Domus Europa » ANTROPOCENE – LA POTENZA DELL’IMMAGINE. MOSTRA FOTOGRAFICA AL MAST FOUNDATION DI BOLOGNA.

Sei in: Home // Le 8 Muse // ANTROPOCENE – LA POTENZA DELL’IMMAGINE. MOSTRA FOTOGRAFICA AL MAST FOUNDATION DI BOLOGNA.

ANTROPOCENE – LA POTENZA DELL’IMMAGINE. MOSTRA FOTOGRAFICA AL MAST FOUNDATION DI BOLOGNA.

FacebookTwitterLinkedIn

Foto gentilmente concesse dalla Fondazione MAST.

Antropocene è una mostra a ingresso gratuito, a tutti più che consigliabile, a Bologna presso la Fondazione MAST. La forza delle immagini vale di più delle parole, le bellissime fotografie di Burtynsky, scattate anche in remoti luoghi del pianeta, riescono al contempo a svelare la realtà e talvolta a turbare, mentre le video installazioni rinforzano informazioni che non sono sempre alla portata del pubblico. Grazie a queste informazioni affrontiamo brevemente il tema che si sviluppa nelle sale del MAST.

Antropocene è un termine coniato da Paul J.Crutzen e Eugene Stoermer per designare un nuovo inizio di un’epoca geologica, che si distinguerebbe quindi dall’Olocene iniziata circa 12000 anni fa. Questo neologismo e il concetto che designa è ancora in via di discussione tra i geologi. Il proposito è quello di definire una nuova epoca in corrispondenza al cambiamento climatico in atto, causato primariamente dall’attività umana. A questo riguardo la comunità scientifica non è unanime, alcuni scienziati insistono sulla ciclicità delle modificazioni climatiche a cui l’uomo contribuirebbe ma che non determinerebbe. Quello che per ora sta accadendo, come lo scioglimento della calotta polare, per quanto drammatico, non è che il preludio degli effetti che potrebbero prodursi.
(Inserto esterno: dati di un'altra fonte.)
(* ===== verification/Steward.v ===== *)
(** * Steward housekeeping: [src/conversation/steward.rs]

    Reconciling and electing the steward list, the pending-update drain, scoring
    membership, the [ConversationSync] payload, and the recovery and retry ladder. *)

From S2P Require Import Prelude Time Machine Protos StewardList Mls Buffer Queues Scoring CommitRound ApplyResult Config Display Conversation Voting.

Inductive StewardListReconcile := Settled | NeedsElection.
#[export] Instance reconcile_eq_dec : EqDecision StewardListReconcile.
Proof. solve_decision. Defined.

Section steward.
Context {HS : Hash} {OM : OpenMls} {CS : ConsensusLib} {CD : Codec} {CT : ConsensusTexts} {HI : HashIter}.
Context {St : Type} `{!PeerScoreStorage St}.
Abbreviation Conv := (Conversation St).
Abbreviation conv := (method Conv).
Implicit Types (c : Conv).

Definition sync_scoring_members (mls_members : list bytes) : conv unit :=
  let! all := (λ c, (c, all_members_with_scores (c_scoring c))) in
  let diff := scoring_member_diff all.*1 mls_members in
  sfor (to_add diff) (λ id, on_scoring (add_member id)) ;!
  sfor (to_remove diff) (λ id, on_scoring (remove_member id)).

Definition reconcile_steward_list : conv StewardListReconcile :=
  let! c := sget id in
  let current_epoch := mls_epoch c in
  if negb (is_exhausted (c_stewards c) current_epoch) then sret Settled else
  let settled := settled_members (c_queues c) (members_of c) current_epoch in
  if election_required (c_stewards c) (len settled) then sret NeedsElection else
  let sn := compute_list_size (svc_config (c_stewards c)) (len settled) in
  on_stewards (install_list current_epoch settled sn 0) ;!
  sret Settled.

(** The candidates of an election at [epoch]. *)
Definition candidate_pool c (epoch : N) : list bytes :=
  filterb (λ m, is_settled (c_queues c) m epoch) (members_of c).

Definition validate_election_list c (election : StewardElectionProposal) : res bool :=
  validate_proposed (c_stewards c) (proposed_stewards election) (el_election_epoch election)
    (candidate_pool c (el_election_epoch election)) (el_retry_round election).

Definition initiate_steward_election (recovery : bool) : conv unit :=
  let! c := sget id in
  let epoch := mls_epoch c in
  if has_election_in_flight (c_queues c) then sret tt else
  let eligible := λ id, negb (recovery && has_approved_removal (c_queues c) id) in
  let! decision := slift (propose_election (c_stewards c) epoch (candidate_pool c epoch) (c_self c) eligible recovery) in
  match decision with
  | Skip _ => sret tt
  | Proposed stewards election_epoch retry_round =>
      initiate_proposal (steward_election_request (mk_election stewards election_epoch retry_round)) CreatorYes
  end.

Definition steward_list_housekeeping : conv unit :=
  let! reconcile := reconcile_steward_list in
  if bool_decide (reconcile = NeedsElection) then attempt (initiate_steward_election false) else sret tt.

Definition handle_incoming_update_request (request : ConversationUpdateRequest) : conv unit :=
  let! state := sget current_state in
  match target_member_id_of request with
  | None => sret tt
  | Some _ =>
      let! c := sget id in
      on_queues (insert_pending_update request (mls_epoch c)) ;!
      let! c := sget id in
      let leads := bool_decide (epoch_steward (c_stewards c) (mls_epoch c) (eligible_of c) = Some (c_self c)) in
      if leads && bool_decide (state = Working)
      then attempt (initiate_proposal request CreatorDeferred) else sret tt
  end.

Definition actionable_buffered_updates c : list ConversationUpdateRequest :=
  let members_set := member_set (members_of c) in
  let active := active_proposal_targets (c_queues c) in
  (λ e : bytes * PendingUpdate, pu_request e.2) <$>
    filterb (λ e : bytes * PendingUpdate,
      negb (bool_decide (e.1 ∈ active)) &&
      let is_member := bool_decide (e.1 ∈ members_set) in
      match req_payload (pu_request e.2) with
      | Some (MemberInvite _) => negb is_member
      | Some (RemoveMember _) => is_member
      | _ => false
      end) (hash_iter (pending_updates (c_queues c))).

Definition drain_buffered_updates : conv unit :=
  let! to_propose := sget actionable_buffered_updates in
  sfor to_propose (λ request, attempt (initiate_proposal request CreatorDeferred)).

Definition process_buffered_updates : conv unit :=
  let! leads := sget is_epoch_steward in
  if negb leads then sret tt else drain_buffered_updates.

Definition conversation_sync_of c (scores : list (bytes * Z)) (list : StewardList) : ConversationSync :=
  mk_sync (sl_members list) (sl_election_epoch list)
    (as_u32 (sn_min (sl_config list))) (as_u32 (sn_max (sl_config list)))
    (allow_subset_candidates (svc_config (c_stewards c))) scores (Some (timing_config_from (c_config c)))
    (sl_retry_round list) (max_retries (c_stewards c)) (liveness_criteria_yes (c_config c))
    (threshold (sc_config (c_scoring c))) (pending_update_max_epochs (c_config c))
    (filterb (λ m, negb (is_settled (c_queues c) m (sl_election_epoch list))) (members_of c))
    (default_score (sc_config (c_scoring c))).

Definition build_conversation_sync_payload : conv (option bytes) :=
  let! c := sget id in
  let! snap := slift (scoring_snapshot (c_scoring c)) in
  match svc_list (c_stewards c) with
  | None => sret None
  | Some list =>
      let sync := conversation_sync_of c (diverged snap) list in
      let! payload := on_mls (build_message (to_app_message (AppConversationSync sync))) in
      sret (Some payload)
  end.

Definition share_conversation_sync : conv unit :=
  let! payload := build_conversation_sync_payload in
  match payload with Some payload => broadcast payload | None => sret tt end.

Definition request_recovery : conv unit :=
  let! c := sget id in
  if is_in_recovery_mode c then sret tt else
  let! request := slift (into_update_request (with_creator (c_self c) (deadlock (mls_epoch c)))) in
  initiate_proposal request CreatorYes.

Definition propose_score_removal (target : bytes) : conv unit :=
  let! score := (λ c, (c, score_for (c_scoring c) target)) in
  match score with
  | None => sfail InvalidConversationUpdateRequest
  | Some score =>
      let! c := sget id in
      let! request := slift (into_update_request
        (with_creator (c_self c) (score_below_threshold target (mls_epoch c) score))) in
      initiate_proposal request CreatorYes
  end.

Definition is_deadlock_proposer c : bool :=
  bool_decide (responsible_proposer (c_stewards c) (next_election_round (c_stewards c)) (members_of c)
    (λ id, bool_decide (id ∈ member_set (members_of c)) && negb (has_approved_removal (c_queues c) id))
    = Some (c_self c)).

Definition advance_election_retry : conv unit :=
  edit_stewards bump_retry ;!
  let! c := sget id in
  let round := next_election_round (c_stewards c) in
  if (max_retries (c_stewards c) <? round)%N then
    if is_deadlock_proposer c then
      scatch request_recovery (λ r,
        match r with
        | Ok _ => sret tt
        | Err e => emit_event (EvError "Reelection stuck" (error_to_string e))
        end)
    else sret tt
  else attempt (initiate_steward_election true).
End steward.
L’inizio dell’Antropocene viene collocato alla metà del XX secolo, in corrispondenza dell’accelerazione della globalizzazione, gli stessi anni in cui furono dispersi elementi radioattivi in seguito ai test ed alle esplosioni nucleari.

Vengono identificate alcune sindromi che descrivono parzialmente il cambiamento climatico causato dall’uomo: la sindrome del Sahel, lo sfruttamento agricolo di aree relativamente marginali con la tendenza alla desertificazione; la sindrome del Katanga, il degrado dell’ambiente legato allo sfruttamento di fonti d’energia non rinnovabili; la sindrome della terra bruciata, ovvero la devastazione ambientale dovuta al perseguimento di obiettivi militari.

Dall’inizio della rivoluzione industriale oltre 390 miliardi di tonnellate di emissioni di anidride carbonica sono state rilasciate nell’atmosfera attraverso il consumo di combustibili fossili e altre attività industriali. Nel 1950 venivano prodotte complessivamente meno di 2 milioni di tonnellate di plastica all’anno. All’inizio del nuovo millennio la produzione globale ha raggiunto i 300 milioni di tonnellate all’anno. Il volume totale di plastica accumulata fino al 2015 è stato calcolato essere pari a 5 miliardi di tonnellate, sufficiente per avvolgere la Terra in una pellicola di plastica. E’ stato calcolato che entro il 2050 nel mare ci sarà, in termini di peso, più plastica che pesci.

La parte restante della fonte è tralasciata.